Такая концепция пространства и времени является двойственной — именно так воспринимают ее галлы. Хотя большинство людей имеют об этом лишь смутное представление — они приходят на землю, чтобы подпитывать своей жизнью мифологию и отмечать религиозные празднества. Но есть небольшая группа мудрецов, которые располагают подлинно научным знанием касательно самых различных областей. Качество этих знаний и те плоды, которые данное знание приносит, отнюдь не побуждают их завидовать своим греческим и месопотамским современникам. Мудрецы добросовестно пестуют чистосердечные поверья простонародья, а простонародье переводит знания мудрецов в Чувственно-религиозные формы. Ограниченное использование письменности и ее табуирование помешали тому, чтобы до нас дошли и этиологические мифы, и научные теории. Такой катастрофы избежали только некоторые фрагменты космогонии и научных доктрин.
ПРОСТРАНСТВО И ВСЕЛЕННАЯ
В целом у галла отсутствует пространственная концепция, то есть топография или география мира, в котором он живет. Он проживает в отдельно взятом месте, как в тисках, между двумя вселенными — глубинами земли и небесами.
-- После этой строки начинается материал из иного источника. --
Lemma sent_spec s s1 poll final :
  sendable s -> auth_type s1 = auth_type s -> secret s1 = secret s -> xmit_auth_seq s1 = xmit_auth_seq s ->
  let '(q, s2) := bfd_sign stack s1 (packet_for s poll final) in
  packet_wf q /\ good_auth stack (auth_type s) (secret s) (xmit_auth_seq s) q /\
  q = (packet_for s poll final) <| p_length := p_length q |> <| p_auth := p_auth q |> /\
  s2 = s1 <| xmit_auth_seq := xmit_auth_seq s2 |>.
Proof.
  intros (Hl & _ & Hr & _ & Hm & Hk) Ht Hs Hx.
  pose proof (sign_good H16 Hmax stack Hstack s1 (packet_for s poll final)) as Hg. rewrite Ht, Hs, Hx in Hg.
  assert (forall q, good_auth stack (auth_type s) (secret s) (xmit_auth_seq s) q ->
    q = (packet_for s poll final) <| p_length := p_length q |> <| p_auth := p_auth q |> -> packet_wf q) as Hwf.
  { intros q Hq ->. pose proof (key_length_u8 _ _ _ _ Hk Hq) as Hlen. destruct Hq as [Ha _]. unfold packet_wf. cbn.
    repeat (split; [first [apply diag_range | done | apply u8_range | apply u32_range | by destruct (_ && _)]|]). done. }
  destruct (bfd_sign stack s1 (packet_for s poll final)) as [q s2].
  destruct Hg as (H1 & H2 & H3); [done|done|done|by unfold packet_for, bfd_control_packet_init; cbn; destruct (_ && _)|].
  split; [by apply Hwf|]. exact (conj H1 (conj H3 H2)).
Qed.

Lemma good_section t key seq q :
  t <> BFD_AUTH_RESERVED -> key_ok t key -> is_u32 seq -> good_auth stack t key seq q -> auth_section_check q = None.
Proof.
  clear H16 Hmax Hstack. intros Ht Hk Hq [Ha Hg]. unfold auth_section_check. cbn zeta.
  destruct t; [done|destruct Hg as (H1 & H2)|destruct Hg as (H1 & H2 & _)..]; cbn [key_ok] in Hk; rewrite H1.
  - destruct (simple_fields _ _ H2) as (-> & -> & _). change (auth_of 1) with (Some BFD_AUTH_SIMPLE). cbn iota.
    case_if; [lia|]. destruct (Z.eqb_spec (24 + Z.of_nat (3 + length key)) (24 + (3 + Z.of_nat (length key)))); [|lia].
    cbn [negb]. case_if; [|done]. exfalso. apply orb_true_iff in Heqb0 as []; simpl_bool; lia.
  - by destruct (prefix_fields _ _ _ _ Hq H2 Ha) as (-> & -> & _).
  - by destruct (prefix_fields _ _ _ _ Hq H2 Ha) as (-> & -> & _).
  - by destruct (prefix_fields _ _ _ _ Hq H2 Ha) as (-> & -> & _).
  - by destruct (prefix_fields _ _ _ _ Hq H2 Ha) as (-> & -> & _).
Qed.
Для обозначения каждого из этих трех регионов существует свой термин: Albios означает «верхний мир», это небо и белый цвет; Bitu, слово, употребляемое лишь в форме аффикса, это «земной мир», мир живых; Dubnos, или dumnos, это название «нижнего мира». Значит, скорее всего вертикальная космология располагает три этих мира на одной оси, в середине которой должны были бы находиться люди. Таким образом, галл не мог отделить землю, на которой он живет, от подземного мира, который его поддерживает, и от неба, которое для него — нечто вроде крыши.
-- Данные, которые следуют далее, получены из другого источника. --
Lemma few_ids l : NoDup l -> (forall i, i ∈ l -> 0 <= i < 256) -> (length l <= 256)%nat.
Proof.
  intros Hn Hr. assert (l ⊆+ seqZ 0 256) as H%submseteq_length; [|rewrite length_seqZ in H; lia].
  apply NoDup_submseteq; [done|]. intros y Hy%Hr. apply elem_of_seqZ. lia.
Qed.

Lemma slot_nil k : slot [] k = -1.
Proof. done. Qed.
Lemma slot_cons x l k : 0 <= k -> slot (x :: l) (k + 1) = slot l k.
Proof. intros H. unfold slot. by replace (Z.to_nat (k + 1)) with (S (Z.to_nat k)) by lia. Qed.
Lemma slot_past l k : Z.of_nat (length l) <= k -> slot l k = -1.
Proof. intros H. unfold slot. by rewrite lookup_ge_None_2 by lia. Qed.
Lemma slot_app l x k : 0 <= k -> slot (l ++ [x]) k = if k =? Z.of_nat (length l) then x else slot l k.
Proof.
  intros H. unfold slot. destruct (k =? Z.of_nat (length l)) eqn:E.
  - rewrite lookup_app_r by lia. by replace (Z.to_nat k - length l)%nat with 0%nat by lia.
  - destruct (decide (k < Z.of_nat (length l))); [by rewrite lookup_app_l by lia|].
    rewrite !lookup_ge_None_2; rewrite ?length_app; cbn [length]; lia || done.
Qed.

Lemma ring_inj a k k' : 0 <= k < 256 -> 0 <= k' < 256 -> (a + k) mod 256 = (a + k') mod 256 -> k = k'.
Proof. intros. Z.to_euclidean_division_equations. lia. Qed.

(** Exchanging two elements. *)
Lemma exchange_permutation (l : list Z) i j x y : l !! i = Some x -> l !! j = Some y -> <[j := x]> (<[i := y]> l) ≡ₚ l.
Proof.
  intros Hi Hj. pose proof (lookup_lt_Some _ _ _ Hi). pose proof (lookup_lt_Some _ _ _ Hj).
  apply Permutation_inj. split; [by rewrite !length_insert|].
  exists (fun k => if decide (k = i) then j else if decide (k = j) then i else k). split.
  - intros a b. repeat case_decide; congruence.
  - intros k. destruct (decide (k = j)) as [-> |].
    + rewrite list_lookup_insert_eq by (rewrite length_insert; lia). case_decide; congruence.
    + rewrite list_lookup_insert_ne by done. case_decide; [subst; by rewrite list_lookup_insert_eq by lia|]. by rewrite list_lookup_insert_ne by done.
Qed.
Такое космическое восприятие пространства хорошо проиллюстрировано названием, которое ему присваивается, и концепцией святилища. Последнее именуется nemeton, «священный лес» — слово, происходящее от nemos- («небо» или, точнее, «небосвод»). Святилище в чем-то должно было быть проекцией на землю квадрата небосвода — туда, где подземный мир, населенный божествами, проявляется в виде деревьев, соединяющих три этих яруса — мир мертвых, а также инфернальных божеств, мир живых и мир героев и уранических богов. Такое место, где почитают богов, нуждалось в мощном двойном ограждении, отделяющем профанное от сакрального на каждом из трех уровней, на земле и под землей. Поэтому сооружался ров и высокая земляная насыпь. Все земельные собственники использовали такие сооружения — участки земли, огороженные рвами и палисадами.
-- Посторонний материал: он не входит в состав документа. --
(* ===== verification/ConnectionLife.v ===== *)
(** The life of a connection (Connection) whose callbacks do not signal it: it never
    fails an assertion, always comes to rest, and opens and closes its handle in
    turn. *)

From S2P Require Import Prelude Connection ConnectionSpec.
Import Connection.

Module ConnectionLife.

(** ** Watchers that do nothing *)

Notation entry := connection_watch_entry_t.
Notation on_halted_func := deferred_signal_connection_on_halted.
Notation cleanup_func := connection_signal_on_fd_cleanup.

Definition lists (s : connection_t) (pre : bool) (st : connection_state_t) : list entry := watchers pre st s.

(** The lists of watchers as [connection_alloc] and the interface leave them: no
    entry is twice in them; the notification of
    [connection_deferred_signal_process] is in its place and disabled; the cleanup
    of a descriptor is where [connection_signal_on_fd] puts it. *)
Record watch_ok (oh na : nat) (w : bool -> connection_state_t -> list entry) : Prop := {
  ok_nodup pre st : NoDup (map addr (w pre st));
  ok_unique pre st e pre' st' e' : e ∈ w pre st -> e' ∈ w pre' st' -> addr e = addr e' -> pre = pre' /\ st = st';
  ok_halted : exists e, e ∈ w false CONNECTION_STATE_HALTED /\ addr e = oh;
  ok_disabled pre st e : e ∈ w pre st -> addr e = oh -> enabled e = false /\ func e = on_halted_func;
  ok_fresh pre st e : e ∈ w pre st -> (addr e < na)%nat;
  ok_func pre st e : e ∈ w pre st -> func e = on_halted_func -> addr e = oh;
  ok_cleanup pre st e : e ∈ w pre st -> func e = cleanup_func -> pre = true /\ (st = CONNECTION_STATE_CLOSED \/ st = CONNECTION_STATE_CONNECTED) }.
В галльском представлении о мире и вселенной фундаментальную роль играет понятие центра. Очевидно, это наследство от начальной стадии развития человеческой мысли, сравнимой с ранним детством, когда индивид не сомневается, что именно он является центром вселенной. У галлов такое поверье распространилось прежде всего на народ. Потом оно приобрело географический аспект, и центром мира для галлов стала их территория. Наконец, посреди этих территорий была выбрана центральная точка, определенно на основе математических и астрономических расчетов. И действительно, на территории карнутов, «областью, которая считается центром Галлии» (Цезарь), было священное место, где ежегодно проводились собрания друидов, прибывавших из всех остальных civitates. На ум, естественно, приходит Дельфийский omphalos.
Ритуальный предмет из святилища галлов у истоков Сены ( Сен-Жермен-сюр-Сен ). Iв. до н.э.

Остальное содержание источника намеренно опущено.